Saved entries
◇ ◇ ◇

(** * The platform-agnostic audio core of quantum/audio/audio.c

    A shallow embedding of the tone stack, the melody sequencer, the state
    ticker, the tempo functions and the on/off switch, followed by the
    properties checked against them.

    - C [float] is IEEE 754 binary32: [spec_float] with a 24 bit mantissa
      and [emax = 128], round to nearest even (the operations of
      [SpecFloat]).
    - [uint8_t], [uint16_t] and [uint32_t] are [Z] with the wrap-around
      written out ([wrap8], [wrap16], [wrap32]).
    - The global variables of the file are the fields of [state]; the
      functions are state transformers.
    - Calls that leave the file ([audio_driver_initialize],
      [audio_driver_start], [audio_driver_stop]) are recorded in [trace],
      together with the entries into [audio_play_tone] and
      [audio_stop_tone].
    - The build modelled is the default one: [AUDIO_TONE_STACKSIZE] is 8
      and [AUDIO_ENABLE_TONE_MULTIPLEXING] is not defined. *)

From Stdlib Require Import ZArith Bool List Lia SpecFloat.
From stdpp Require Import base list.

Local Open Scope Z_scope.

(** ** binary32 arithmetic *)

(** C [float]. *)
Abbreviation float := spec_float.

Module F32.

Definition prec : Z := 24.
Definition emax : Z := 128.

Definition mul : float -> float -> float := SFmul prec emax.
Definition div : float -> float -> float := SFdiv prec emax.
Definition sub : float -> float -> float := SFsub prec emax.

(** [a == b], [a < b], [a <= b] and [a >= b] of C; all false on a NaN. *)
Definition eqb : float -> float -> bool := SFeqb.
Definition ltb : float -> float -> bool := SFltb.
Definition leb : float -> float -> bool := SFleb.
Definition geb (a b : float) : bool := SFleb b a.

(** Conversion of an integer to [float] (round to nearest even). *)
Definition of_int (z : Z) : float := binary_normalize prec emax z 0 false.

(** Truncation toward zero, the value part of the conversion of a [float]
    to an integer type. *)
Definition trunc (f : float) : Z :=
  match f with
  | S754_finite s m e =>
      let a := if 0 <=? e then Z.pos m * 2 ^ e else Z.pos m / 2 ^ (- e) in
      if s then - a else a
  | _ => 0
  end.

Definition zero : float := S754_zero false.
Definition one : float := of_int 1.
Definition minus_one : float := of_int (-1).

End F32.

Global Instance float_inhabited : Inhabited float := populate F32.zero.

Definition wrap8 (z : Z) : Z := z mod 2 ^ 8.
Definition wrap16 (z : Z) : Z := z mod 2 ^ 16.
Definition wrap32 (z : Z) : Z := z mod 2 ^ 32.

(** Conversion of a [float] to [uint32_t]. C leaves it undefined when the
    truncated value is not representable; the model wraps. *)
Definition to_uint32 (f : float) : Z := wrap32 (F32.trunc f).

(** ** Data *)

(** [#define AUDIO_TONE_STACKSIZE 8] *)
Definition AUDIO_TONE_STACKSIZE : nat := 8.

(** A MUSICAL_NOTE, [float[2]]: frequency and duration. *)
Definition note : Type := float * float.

◇ ◇ ◇

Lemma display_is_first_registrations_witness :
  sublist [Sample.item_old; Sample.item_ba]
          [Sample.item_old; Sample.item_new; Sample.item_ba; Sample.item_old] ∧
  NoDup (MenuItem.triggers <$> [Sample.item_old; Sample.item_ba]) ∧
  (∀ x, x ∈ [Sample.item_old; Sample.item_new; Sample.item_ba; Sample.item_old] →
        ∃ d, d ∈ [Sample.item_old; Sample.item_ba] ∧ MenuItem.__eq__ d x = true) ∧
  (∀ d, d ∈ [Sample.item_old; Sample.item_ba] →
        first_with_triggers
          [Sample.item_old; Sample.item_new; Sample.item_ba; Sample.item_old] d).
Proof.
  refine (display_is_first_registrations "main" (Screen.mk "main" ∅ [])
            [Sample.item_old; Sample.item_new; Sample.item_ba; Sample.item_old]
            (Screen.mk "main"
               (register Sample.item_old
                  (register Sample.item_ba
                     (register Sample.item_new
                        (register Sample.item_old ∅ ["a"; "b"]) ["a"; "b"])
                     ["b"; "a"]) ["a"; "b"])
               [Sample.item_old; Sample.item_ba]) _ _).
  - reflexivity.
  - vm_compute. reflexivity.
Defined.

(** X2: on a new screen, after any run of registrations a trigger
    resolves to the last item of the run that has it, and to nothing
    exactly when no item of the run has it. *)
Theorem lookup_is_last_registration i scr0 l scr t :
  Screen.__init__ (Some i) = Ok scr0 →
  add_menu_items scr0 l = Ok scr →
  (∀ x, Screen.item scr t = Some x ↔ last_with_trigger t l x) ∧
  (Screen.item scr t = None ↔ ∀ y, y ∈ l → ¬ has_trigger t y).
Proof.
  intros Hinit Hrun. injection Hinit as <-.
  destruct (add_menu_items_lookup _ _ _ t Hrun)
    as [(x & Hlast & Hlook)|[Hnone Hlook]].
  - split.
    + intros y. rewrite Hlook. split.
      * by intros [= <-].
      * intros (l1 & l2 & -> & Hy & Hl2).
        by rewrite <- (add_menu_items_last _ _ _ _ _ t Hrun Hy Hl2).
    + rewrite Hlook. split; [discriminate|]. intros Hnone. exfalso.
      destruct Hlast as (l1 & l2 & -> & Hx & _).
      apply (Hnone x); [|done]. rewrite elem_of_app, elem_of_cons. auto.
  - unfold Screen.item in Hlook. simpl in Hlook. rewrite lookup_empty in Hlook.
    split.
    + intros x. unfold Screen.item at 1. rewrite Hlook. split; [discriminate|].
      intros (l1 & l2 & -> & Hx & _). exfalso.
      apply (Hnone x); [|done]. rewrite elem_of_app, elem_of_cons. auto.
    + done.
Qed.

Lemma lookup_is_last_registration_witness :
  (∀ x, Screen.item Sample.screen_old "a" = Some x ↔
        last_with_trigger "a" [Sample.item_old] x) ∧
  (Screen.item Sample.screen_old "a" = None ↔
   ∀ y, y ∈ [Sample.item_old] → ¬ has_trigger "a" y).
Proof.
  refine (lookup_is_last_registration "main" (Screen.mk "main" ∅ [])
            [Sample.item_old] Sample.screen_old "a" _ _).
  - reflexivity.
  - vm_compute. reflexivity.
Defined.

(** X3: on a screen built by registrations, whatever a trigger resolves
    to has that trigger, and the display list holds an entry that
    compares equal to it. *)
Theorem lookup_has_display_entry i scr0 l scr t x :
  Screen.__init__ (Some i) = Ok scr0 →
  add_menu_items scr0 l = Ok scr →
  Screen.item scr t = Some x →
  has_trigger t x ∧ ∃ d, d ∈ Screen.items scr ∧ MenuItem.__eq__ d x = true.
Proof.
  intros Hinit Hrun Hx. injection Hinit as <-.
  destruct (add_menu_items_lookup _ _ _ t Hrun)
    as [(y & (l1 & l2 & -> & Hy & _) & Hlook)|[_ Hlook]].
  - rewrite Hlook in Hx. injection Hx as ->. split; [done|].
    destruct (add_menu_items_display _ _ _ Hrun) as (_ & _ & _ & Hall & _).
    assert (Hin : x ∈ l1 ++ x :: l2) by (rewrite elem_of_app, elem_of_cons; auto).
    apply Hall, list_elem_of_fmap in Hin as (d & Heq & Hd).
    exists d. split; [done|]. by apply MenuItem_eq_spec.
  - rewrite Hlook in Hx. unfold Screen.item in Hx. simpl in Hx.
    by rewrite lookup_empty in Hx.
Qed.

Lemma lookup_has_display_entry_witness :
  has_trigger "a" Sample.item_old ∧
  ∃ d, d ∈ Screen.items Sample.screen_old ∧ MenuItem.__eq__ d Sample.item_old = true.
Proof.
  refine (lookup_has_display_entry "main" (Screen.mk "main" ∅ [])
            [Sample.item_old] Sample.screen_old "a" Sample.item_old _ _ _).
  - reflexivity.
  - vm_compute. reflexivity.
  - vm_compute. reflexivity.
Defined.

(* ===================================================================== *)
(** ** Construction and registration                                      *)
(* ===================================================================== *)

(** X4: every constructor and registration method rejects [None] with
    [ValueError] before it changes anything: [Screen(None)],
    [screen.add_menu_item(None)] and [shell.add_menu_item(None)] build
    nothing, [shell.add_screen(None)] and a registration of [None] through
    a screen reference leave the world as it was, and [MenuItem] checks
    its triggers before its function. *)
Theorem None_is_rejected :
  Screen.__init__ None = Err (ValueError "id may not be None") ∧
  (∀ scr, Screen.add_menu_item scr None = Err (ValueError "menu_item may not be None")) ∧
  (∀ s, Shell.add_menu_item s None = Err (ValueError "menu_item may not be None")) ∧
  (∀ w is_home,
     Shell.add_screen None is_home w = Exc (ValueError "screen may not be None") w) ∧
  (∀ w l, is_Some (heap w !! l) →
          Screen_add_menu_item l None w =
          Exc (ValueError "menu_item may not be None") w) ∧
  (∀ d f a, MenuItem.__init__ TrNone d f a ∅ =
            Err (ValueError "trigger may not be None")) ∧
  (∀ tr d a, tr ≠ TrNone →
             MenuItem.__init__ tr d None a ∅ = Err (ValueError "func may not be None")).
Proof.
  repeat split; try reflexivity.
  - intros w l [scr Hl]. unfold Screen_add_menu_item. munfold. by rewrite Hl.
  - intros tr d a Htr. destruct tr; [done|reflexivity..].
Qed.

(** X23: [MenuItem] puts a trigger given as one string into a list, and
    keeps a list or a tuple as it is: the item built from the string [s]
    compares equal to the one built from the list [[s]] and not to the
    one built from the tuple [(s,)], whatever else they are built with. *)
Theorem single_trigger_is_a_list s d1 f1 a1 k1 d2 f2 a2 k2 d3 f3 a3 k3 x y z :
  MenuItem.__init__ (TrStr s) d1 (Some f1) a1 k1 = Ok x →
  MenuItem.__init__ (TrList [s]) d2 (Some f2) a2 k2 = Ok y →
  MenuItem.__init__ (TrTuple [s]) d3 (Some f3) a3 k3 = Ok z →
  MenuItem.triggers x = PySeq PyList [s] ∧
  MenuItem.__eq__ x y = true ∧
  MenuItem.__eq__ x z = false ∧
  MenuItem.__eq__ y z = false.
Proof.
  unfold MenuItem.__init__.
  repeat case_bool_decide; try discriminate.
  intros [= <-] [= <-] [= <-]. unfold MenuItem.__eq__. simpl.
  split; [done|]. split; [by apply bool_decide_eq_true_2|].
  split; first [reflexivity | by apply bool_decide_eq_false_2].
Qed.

◇ ◇ ◇

Only those lines of the entries above that run from the line containing "[SpecFloat])." to the line containing "[audio_stop_tone].", both included, should be transcribed exactly.

### EXERCISE RESPONSE
      [SpecFloat]).
    - [uint8_t], [uint16_t] and [uint32_t] are [Z] with the wrap-around
      written out ([wrap8], [wrap16], [wrap32]).
    - The global variables of the file are the fields of [state]; the
      functions are state transformers.
    - Calls that leave the file ([audio_driver_initialize],
      [audio_driver_start], [audio_driver_stop]) are recorded in [trace],
      together with the entries into [audio_play_tone] and
      [audio_stop_tone].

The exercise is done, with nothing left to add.